[WHAT TO DO] Scan the records for "Hget". Show the matching lines.
▽
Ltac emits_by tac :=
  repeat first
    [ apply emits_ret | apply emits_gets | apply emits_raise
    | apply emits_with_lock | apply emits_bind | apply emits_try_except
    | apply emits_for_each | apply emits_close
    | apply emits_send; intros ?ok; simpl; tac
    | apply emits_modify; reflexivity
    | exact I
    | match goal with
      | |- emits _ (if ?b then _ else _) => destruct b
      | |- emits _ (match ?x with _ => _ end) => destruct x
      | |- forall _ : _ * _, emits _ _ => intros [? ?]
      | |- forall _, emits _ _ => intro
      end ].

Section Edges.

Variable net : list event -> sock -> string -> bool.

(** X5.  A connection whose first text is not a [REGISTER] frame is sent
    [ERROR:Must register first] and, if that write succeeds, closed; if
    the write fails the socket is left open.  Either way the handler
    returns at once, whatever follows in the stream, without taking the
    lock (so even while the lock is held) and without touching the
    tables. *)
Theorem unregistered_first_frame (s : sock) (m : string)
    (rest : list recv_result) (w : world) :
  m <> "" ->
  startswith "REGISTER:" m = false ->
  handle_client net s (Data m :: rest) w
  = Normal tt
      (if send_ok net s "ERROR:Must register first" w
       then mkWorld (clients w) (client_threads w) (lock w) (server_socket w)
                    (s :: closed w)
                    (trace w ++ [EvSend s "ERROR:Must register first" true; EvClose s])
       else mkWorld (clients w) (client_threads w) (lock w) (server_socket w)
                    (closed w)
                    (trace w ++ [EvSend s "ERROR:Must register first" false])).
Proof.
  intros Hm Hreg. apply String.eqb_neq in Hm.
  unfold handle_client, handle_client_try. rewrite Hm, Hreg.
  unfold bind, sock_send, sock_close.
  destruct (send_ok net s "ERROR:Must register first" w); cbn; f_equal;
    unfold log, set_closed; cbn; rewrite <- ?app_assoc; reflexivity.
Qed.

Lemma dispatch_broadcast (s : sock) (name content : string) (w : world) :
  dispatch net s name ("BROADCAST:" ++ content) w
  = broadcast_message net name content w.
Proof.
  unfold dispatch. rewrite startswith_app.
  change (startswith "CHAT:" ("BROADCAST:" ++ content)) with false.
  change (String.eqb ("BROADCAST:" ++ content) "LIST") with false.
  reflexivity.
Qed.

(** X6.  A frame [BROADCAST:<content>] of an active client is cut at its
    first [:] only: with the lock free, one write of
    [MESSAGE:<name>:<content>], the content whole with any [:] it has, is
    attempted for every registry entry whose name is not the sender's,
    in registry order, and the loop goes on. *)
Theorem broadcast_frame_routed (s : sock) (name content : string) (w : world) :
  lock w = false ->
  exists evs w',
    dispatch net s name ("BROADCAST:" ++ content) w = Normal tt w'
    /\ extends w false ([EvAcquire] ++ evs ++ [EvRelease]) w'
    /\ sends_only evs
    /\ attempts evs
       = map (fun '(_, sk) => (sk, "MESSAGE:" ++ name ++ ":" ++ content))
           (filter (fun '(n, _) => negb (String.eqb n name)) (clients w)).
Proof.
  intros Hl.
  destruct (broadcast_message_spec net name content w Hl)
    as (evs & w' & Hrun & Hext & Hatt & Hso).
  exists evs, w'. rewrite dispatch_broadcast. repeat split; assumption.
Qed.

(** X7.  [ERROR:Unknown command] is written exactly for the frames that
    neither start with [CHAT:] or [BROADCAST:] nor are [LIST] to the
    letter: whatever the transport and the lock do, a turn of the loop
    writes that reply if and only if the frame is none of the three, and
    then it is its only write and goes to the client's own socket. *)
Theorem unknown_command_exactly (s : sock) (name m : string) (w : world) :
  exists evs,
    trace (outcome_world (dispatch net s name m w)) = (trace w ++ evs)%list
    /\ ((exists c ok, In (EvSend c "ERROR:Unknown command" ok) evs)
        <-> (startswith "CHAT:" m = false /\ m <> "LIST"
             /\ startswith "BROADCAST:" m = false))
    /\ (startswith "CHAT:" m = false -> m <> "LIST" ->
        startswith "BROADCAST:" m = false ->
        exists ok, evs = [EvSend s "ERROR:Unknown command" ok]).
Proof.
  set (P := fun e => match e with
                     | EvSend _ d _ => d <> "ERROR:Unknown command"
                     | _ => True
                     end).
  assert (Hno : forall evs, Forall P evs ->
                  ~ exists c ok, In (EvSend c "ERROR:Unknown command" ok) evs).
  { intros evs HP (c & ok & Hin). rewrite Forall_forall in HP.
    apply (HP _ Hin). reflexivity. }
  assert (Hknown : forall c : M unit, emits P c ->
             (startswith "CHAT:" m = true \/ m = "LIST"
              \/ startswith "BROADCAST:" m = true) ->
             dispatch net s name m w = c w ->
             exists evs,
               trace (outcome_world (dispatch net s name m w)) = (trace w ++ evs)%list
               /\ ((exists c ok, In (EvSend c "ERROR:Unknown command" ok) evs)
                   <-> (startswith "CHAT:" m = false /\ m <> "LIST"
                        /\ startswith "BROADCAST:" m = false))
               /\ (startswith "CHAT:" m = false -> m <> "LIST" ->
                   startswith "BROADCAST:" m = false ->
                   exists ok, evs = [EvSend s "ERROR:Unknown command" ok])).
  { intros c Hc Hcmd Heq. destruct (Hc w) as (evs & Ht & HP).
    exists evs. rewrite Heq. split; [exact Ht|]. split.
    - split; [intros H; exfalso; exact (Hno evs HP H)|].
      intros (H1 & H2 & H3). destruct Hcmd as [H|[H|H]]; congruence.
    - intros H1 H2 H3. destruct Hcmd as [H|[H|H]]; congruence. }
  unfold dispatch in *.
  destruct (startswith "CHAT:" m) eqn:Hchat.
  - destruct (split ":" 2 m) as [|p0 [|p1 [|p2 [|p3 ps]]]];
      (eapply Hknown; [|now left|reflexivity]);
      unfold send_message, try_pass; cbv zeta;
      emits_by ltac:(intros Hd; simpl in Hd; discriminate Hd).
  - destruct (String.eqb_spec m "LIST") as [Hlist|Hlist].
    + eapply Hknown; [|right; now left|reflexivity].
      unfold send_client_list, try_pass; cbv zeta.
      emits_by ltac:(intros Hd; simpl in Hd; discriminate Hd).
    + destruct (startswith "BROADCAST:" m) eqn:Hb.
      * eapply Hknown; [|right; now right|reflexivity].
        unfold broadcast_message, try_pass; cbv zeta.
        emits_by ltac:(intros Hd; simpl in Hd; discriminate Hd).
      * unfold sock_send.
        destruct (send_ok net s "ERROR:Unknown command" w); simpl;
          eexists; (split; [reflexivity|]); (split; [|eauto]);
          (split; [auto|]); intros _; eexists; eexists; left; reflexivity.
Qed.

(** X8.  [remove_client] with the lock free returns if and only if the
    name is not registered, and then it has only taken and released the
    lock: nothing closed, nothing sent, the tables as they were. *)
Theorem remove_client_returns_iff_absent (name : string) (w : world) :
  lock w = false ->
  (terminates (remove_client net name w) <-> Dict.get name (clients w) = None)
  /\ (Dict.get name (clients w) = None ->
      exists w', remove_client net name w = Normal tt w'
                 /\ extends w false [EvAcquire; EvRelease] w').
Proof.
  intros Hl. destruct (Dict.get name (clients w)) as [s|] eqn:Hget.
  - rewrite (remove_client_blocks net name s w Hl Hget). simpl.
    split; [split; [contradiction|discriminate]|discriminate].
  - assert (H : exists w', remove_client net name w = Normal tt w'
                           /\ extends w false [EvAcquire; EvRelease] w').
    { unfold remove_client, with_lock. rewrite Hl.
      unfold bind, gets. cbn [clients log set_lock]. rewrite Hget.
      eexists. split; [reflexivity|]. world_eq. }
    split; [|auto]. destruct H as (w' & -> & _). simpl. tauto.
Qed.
△
[RESULT]
  intros Hl. destruct (Dict.get name (clients w)) as [s|] eqn:Hget.
  - rewrite (remove_client_blocks net name s w Hl Hget). simpl.
      unfold bind, gets. cbn [clients log set_lock]. rewrite Hget.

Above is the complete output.